* REQUIRED WORK: Where the records below have a line with "false", that line is to be copied.

* DATA LISTING:
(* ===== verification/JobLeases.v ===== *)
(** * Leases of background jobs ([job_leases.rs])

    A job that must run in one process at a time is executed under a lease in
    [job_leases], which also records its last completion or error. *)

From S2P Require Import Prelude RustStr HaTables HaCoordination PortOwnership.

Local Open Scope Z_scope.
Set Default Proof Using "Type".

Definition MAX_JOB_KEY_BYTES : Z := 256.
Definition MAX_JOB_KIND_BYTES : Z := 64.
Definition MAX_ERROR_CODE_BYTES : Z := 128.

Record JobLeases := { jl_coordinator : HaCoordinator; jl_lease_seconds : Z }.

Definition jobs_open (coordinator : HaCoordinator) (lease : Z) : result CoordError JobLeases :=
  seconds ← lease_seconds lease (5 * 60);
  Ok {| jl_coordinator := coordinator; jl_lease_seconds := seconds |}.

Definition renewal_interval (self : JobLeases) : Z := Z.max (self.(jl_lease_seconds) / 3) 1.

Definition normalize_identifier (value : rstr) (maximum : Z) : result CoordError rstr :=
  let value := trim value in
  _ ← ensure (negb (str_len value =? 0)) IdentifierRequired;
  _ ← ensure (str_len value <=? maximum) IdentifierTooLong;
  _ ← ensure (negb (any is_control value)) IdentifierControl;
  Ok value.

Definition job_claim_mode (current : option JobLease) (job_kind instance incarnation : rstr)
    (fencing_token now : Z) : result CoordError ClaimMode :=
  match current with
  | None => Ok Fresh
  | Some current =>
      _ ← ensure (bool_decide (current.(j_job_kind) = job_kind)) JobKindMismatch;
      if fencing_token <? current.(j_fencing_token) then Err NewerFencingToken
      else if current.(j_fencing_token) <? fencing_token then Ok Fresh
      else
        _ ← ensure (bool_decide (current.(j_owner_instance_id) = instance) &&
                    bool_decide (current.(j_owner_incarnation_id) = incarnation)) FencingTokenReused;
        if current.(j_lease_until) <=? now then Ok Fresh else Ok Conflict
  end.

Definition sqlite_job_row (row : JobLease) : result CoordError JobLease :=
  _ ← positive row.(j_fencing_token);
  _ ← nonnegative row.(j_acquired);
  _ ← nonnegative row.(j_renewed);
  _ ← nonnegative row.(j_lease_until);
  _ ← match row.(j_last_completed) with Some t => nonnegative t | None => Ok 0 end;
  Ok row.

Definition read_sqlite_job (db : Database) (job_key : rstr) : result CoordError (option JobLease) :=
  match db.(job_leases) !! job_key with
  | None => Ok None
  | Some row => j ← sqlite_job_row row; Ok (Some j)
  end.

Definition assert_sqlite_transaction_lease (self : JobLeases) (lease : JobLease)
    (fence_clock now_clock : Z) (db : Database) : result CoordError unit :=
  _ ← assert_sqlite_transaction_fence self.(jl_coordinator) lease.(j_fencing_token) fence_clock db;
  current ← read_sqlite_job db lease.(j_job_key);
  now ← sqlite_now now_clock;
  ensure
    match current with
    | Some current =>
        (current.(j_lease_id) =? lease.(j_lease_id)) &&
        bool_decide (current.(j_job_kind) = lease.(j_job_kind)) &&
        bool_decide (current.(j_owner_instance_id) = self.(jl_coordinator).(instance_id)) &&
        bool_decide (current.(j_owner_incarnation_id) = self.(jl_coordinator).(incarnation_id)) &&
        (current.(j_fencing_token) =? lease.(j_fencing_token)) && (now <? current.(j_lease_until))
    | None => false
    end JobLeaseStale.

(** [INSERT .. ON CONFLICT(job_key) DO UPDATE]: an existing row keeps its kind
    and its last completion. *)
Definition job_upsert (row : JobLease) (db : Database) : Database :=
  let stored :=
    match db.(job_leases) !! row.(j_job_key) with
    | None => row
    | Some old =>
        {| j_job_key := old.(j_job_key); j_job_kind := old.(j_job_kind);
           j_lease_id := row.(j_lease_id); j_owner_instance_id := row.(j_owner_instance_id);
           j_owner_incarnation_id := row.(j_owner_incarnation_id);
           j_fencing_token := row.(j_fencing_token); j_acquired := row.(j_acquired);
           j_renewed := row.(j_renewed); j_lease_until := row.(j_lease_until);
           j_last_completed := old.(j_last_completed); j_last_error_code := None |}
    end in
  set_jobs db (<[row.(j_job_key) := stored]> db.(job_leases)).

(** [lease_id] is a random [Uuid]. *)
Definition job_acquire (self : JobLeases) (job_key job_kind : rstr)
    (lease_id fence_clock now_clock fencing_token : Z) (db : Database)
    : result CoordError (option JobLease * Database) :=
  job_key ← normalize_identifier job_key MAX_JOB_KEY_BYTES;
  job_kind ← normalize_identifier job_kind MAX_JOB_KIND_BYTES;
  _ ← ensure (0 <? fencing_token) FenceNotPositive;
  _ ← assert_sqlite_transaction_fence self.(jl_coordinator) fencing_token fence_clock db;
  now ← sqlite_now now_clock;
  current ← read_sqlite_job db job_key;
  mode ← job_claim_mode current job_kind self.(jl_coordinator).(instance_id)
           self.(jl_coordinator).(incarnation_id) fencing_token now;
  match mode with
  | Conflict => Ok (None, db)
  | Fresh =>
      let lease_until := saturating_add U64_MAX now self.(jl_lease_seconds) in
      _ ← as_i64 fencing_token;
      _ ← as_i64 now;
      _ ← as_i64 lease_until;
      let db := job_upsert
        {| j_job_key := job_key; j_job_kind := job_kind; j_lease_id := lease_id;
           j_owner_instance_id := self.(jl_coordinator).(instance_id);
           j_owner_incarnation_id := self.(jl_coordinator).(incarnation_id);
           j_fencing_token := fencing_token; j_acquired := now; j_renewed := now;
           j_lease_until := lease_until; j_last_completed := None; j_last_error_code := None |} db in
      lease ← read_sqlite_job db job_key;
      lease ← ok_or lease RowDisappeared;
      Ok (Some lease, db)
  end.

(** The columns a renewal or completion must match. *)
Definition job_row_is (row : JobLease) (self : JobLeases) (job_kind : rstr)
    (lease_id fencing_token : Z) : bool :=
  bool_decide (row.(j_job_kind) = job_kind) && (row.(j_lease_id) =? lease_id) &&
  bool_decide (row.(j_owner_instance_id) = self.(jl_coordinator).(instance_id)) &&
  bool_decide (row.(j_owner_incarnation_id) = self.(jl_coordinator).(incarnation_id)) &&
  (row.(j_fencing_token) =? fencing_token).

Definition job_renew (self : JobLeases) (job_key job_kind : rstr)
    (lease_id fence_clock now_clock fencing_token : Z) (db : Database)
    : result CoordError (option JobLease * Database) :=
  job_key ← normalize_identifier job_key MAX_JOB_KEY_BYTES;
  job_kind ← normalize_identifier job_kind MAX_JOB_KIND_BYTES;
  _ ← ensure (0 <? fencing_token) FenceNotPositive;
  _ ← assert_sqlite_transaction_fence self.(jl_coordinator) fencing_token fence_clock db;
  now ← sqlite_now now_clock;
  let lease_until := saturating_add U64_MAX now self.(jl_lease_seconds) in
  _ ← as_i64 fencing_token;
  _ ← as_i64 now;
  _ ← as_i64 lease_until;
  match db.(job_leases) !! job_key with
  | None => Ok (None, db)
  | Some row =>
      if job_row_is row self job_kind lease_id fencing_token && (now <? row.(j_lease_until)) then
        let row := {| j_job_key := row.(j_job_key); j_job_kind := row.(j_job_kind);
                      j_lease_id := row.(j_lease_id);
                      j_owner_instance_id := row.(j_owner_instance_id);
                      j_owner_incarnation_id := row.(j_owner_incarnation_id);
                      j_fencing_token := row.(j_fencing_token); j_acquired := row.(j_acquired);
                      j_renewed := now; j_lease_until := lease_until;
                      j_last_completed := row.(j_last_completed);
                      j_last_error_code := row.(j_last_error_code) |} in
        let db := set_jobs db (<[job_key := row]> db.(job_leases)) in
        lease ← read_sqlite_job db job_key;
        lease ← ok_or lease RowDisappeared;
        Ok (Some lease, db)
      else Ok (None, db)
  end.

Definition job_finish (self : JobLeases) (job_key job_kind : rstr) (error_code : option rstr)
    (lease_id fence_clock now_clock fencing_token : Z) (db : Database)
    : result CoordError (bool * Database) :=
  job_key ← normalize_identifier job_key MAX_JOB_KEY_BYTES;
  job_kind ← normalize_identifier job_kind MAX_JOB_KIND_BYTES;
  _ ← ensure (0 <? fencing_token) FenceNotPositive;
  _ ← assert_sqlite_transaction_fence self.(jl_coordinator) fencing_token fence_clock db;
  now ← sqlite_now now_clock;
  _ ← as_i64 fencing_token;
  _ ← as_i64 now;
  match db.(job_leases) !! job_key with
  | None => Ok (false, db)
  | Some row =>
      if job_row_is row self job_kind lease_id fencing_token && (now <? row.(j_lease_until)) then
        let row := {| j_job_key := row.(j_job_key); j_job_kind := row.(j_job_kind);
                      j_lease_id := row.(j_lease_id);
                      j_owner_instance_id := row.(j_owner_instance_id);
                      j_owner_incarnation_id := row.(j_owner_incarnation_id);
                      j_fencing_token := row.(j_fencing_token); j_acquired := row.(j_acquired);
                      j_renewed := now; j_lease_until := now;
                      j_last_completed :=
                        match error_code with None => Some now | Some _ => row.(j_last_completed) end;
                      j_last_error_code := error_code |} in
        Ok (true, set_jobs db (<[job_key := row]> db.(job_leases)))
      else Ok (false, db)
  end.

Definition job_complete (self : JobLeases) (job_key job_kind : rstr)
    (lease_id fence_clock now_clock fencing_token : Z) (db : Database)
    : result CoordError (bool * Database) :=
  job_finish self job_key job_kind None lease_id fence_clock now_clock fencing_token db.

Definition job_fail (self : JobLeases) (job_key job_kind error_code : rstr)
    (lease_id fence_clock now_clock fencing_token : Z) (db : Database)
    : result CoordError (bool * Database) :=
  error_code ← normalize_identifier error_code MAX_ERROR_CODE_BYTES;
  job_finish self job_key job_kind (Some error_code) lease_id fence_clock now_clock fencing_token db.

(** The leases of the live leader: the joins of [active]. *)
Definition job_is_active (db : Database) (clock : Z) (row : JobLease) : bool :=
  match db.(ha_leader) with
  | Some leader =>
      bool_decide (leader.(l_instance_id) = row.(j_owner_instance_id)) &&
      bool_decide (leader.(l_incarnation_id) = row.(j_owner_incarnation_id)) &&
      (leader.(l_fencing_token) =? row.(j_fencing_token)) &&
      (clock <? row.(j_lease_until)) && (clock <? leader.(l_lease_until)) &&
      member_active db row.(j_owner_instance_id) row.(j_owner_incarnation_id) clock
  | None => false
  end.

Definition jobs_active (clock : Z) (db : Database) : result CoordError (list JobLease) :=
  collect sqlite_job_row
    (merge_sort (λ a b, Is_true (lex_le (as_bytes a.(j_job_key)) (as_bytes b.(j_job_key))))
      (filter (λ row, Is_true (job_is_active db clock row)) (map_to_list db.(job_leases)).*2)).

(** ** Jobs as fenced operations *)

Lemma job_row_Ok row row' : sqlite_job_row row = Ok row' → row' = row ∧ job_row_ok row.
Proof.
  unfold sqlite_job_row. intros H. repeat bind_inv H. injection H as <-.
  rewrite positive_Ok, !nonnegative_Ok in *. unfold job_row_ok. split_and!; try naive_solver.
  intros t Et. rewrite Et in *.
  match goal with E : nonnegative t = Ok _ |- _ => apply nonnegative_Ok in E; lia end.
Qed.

* PROBLEM SOLUTION:
    | None => false
  | None => Ok (false, db)
      else Ok (false, db)
  | None => false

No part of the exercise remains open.